(Saved entries)
============
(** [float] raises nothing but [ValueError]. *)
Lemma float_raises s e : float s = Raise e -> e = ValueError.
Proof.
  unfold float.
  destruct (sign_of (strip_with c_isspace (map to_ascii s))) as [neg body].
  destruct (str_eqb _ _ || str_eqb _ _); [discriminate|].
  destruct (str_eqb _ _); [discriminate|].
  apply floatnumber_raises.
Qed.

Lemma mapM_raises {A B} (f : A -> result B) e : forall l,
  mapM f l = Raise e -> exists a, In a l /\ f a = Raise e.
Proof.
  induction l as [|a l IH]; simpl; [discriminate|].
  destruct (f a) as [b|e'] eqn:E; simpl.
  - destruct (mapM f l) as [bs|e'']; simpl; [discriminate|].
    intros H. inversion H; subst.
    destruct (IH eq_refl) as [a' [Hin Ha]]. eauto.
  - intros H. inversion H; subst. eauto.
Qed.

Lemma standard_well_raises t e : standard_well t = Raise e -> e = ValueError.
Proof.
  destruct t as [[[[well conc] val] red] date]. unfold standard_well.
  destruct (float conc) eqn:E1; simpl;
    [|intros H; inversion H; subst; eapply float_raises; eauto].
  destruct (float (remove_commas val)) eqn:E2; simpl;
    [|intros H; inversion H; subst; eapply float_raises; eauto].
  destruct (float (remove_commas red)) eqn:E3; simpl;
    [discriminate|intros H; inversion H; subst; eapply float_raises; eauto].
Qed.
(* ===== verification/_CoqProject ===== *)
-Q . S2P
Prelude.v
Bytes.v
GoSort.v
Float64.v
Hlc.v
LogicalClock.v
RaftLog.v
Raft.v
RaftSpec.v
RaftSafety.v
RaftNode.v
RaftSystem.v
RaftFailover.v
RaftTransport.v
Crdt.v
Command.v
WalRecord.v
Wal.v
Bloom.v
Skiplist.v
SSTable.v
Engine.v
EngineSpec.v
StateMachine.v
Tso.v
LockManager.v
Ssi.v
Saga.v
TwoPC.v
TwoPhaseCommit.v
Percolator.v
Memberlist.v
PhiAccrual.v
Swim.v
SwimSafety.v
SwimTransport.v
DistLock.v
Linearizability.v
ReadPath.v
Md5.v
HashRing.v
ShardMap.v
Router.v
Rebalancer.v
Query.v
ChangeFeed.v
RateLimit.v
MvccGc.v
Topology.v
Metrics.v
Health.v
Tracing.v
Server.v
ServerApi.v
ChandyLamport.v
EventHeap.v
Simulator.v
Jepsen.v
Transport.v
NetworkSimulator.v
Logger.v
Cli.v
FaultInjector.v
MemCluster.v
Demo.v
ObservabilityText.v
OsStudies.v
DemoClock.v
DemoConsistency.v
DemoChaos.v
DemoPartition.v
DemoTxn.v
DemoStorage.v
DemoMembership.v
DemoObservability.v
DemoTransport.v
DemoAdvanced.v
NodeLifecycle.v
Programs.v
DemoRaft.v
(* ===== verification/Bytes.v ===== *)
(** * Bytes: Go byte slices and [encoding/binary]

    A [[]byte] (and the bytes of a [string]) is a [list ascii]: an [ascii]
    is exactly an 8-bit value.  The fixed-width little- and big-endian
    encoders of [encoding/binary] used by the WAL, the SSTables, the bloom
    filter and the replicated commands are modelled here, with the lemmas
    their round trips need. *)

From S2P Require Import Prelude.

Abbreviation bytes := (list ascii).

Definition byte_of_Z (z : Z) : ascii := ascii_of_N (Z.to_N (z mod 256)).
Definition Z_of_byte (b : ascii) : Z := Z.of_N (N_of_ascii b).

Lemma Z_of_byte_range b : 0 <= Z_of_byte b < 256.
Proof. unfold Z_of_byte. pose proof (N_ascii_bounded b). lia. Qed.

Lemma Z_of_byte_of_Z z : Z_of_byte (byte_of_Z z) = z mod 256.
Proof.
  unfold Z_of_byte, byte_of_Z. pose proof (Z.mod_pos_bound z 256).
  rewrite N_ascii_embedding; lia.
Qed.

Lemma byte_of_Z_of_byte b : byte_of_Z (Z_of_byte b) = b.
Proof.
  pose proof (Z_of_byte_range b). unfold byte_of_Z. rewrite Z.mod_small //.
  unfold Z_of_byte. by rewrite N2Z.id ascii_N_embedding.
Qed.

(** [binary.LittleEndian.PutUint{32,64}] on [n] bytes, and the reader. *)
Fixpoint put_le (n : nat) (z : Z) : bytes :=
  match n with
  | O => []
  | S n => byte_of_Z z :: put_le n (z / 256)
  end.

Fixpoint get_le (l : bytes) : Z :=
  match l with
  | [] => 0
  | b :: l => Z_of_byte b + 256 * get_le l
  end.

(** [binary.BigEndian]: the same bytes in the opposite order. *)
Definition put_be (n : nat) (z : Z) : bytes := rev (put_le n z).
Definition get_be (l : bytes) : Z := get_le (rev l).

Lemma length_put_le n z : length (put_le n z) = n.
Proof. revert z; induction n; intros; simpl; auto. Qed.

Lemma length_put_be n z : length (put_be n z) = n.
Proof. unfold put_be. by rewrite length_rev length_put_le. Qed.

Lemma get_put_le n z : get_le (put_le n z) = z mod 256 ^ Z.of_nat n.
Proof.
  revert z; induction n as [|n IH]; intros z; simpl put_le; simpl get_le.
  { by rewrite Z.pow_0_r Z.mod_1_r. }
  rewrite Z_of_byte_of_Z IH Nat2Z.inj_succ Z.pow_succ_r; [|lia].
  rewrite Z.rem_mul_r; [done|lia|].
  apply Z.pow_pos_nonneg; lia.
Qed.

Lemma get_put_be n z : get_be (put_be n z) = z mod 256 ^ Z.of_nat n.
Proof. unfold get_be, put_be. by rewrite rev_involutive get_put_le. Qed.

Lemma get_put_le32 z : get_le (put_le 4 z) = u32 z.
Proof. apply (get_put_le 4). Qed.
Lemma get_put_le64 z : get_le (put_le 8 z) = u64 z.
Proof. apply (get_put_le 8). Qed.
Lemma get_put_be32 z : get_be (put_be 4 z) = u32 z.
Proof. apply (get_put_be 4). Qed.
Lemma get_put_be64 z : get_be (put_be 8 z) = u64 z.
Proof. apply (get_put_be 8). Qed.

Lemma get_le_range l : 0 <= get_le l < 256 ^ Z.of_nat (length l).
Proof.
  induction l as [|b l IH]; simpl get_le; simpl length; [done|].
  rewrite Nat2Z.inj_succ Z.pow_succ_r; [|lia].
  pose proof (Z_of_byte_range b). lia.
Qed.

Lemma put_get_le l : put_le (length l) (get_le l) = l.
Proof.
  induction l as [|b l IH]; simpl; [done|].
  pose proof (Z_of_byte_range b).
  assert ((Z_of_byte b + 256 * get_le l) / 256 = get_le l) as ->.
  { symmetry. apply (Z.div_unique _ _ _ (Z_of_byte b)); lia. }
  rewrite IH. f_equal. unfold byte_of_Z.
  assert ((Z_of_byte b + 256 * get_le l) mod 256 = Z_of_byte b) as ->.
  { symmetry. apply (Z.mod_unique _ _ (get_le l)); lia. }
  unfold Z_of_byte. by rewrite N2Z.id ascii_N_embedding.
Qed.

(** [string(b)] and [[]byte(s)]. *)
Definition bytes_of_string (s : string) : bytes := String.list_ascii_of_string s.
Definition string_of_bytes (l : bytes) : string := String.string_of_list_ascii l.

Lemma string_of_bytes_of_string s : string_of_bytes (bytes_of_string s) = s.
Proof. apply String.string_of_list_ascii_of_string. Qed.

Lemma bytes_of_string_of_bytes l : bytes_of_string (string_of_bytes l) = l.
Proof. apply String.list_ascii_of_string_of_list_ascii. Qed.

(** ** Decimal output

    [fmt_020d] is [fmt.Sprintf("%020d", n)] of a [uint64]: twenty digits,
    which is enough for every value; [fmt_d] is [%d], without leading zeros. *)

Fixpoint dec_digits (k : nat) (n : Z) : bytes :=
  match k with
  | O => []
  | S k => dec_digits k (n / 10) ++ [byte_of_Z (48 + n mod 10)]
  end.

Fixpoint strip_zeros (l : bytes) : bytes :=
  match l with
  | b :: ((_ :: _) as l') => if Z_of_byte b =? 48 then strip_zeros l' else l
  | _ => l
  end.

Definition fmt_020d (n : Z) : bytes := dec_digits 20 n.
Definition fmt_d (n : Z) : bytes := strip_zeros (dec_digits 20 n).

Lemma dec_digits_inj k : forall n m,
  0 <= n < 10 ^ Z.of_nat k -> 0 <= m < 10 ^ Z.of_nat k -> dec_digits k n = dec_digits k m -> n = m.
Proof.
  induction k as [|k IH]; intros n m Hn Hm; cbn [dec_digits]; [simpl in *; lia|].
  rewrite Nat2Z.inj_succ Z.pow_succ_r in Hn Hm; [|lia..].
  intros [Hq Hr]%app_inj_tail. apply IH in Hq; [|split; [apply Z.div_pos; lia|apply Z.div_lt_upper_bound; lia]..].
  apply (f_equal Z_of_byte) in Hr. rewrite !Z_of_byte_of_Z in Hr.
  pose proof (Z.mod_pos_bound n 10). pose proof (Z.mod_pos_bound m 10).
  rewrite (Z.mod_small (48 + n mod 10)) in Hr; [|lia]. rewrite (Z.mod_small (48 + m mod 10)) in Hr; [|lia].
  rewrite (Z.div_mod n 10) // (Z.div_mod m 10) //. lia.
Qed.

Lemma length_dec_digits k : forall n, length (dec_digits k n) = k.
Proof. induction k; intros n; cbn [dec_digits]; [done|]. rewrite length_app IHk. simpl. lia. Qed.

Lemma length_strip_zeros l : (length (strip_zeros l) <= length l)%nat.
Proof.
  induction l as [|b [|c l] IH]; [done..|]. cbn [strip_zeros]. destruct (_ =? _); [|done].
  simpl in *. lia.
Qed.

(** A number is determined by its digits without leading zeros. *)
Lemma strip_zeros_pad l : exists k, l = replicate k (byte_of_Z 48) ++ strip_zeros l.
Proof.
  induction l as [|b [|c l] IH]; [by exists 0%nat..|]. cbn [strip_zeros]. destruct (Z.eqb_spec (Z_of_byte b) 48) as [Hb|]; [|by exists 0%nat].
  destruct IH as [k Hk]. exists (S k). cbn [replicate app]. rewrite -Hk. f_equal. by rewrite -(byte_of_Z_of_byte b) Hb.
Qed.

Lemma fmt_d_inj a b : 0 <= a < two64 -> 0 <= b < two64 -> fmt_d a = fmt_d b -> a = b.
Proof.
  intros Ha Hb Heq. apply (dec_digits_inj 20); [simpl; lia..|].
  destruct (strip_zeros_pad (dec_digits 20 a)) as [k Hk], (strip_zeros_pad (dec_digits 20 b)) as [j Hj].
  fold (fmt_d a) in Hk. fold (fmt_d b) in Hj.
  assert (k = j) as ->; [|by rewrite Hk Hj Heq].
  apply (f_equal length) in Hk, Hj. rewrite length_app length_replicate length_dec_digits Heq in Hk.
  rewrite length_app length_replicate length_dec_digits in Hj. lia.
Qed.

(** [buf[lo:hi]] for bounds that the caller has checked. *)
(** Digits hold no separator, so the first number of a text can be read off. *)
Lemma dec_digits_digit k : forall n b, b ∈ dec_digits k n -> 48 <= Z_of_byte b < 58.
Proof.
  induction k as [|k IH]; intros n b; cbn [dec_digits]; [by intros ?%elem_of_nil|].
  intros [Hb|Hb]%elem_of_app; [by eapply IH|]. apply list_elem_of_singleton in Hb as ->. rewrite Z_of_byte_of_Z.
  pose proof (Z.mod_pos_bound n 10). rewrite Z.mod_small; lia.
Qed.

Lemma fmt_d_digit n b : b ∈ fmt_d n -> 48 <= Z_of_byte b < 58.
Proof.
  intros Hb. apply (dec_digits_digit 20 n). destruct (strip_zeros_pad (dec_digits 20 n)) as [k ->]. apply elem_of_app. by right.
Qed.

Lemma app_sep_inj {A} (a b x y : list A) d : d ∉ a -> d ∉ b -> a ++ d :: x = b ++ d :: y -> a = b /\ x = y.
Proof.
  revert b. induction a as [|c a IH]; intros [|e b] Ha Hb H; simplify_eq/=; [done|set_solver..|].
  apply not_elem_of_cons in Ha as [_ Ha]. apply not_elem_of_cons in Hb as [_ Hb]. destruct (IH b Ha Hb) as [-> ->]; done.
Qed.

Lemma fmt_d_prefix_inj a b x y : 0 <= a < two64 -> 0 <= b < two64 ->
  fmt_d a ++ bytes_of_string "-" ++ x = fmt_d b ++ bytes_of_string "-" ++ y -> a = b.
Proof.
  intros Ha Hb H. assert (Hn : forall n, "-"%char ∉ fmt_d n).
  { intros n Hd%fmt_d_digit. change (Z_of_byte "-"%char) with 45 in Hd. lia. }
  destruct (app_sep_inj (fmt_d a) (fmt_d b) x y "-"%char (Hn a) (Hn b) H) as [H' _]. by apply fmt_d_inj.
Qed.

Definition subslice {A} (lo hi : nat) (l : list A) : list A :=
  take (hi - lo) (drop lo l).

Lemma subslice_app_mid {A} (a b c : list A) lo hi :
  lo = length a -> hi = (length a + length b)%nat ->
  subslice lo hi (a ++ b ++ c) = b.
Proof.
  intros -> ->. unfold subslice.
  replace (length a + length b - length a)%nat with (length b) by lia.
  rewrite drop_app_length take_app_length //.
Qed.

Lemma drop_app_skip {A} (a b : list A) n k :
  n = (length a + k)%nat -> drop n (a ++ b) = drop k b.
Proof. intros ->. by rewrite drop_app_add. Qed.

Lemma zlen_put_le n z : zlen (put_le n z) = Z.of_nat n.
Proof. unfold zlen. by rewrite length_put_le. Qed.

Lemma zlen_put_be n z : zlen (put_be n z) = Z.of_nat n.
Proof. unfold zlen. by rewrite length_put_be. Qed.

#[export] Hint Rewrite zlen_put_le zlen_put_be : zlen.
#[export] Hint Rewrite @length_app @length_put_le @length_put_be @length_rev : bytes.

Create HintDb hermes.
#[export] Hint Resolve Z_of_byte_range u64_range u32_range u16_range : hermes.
============
### [ACTIVITY]
Return the lines above that include the string "match".

### [RESULT OF THIS TASK]
  match n with
  match l with
  match k with
  match l with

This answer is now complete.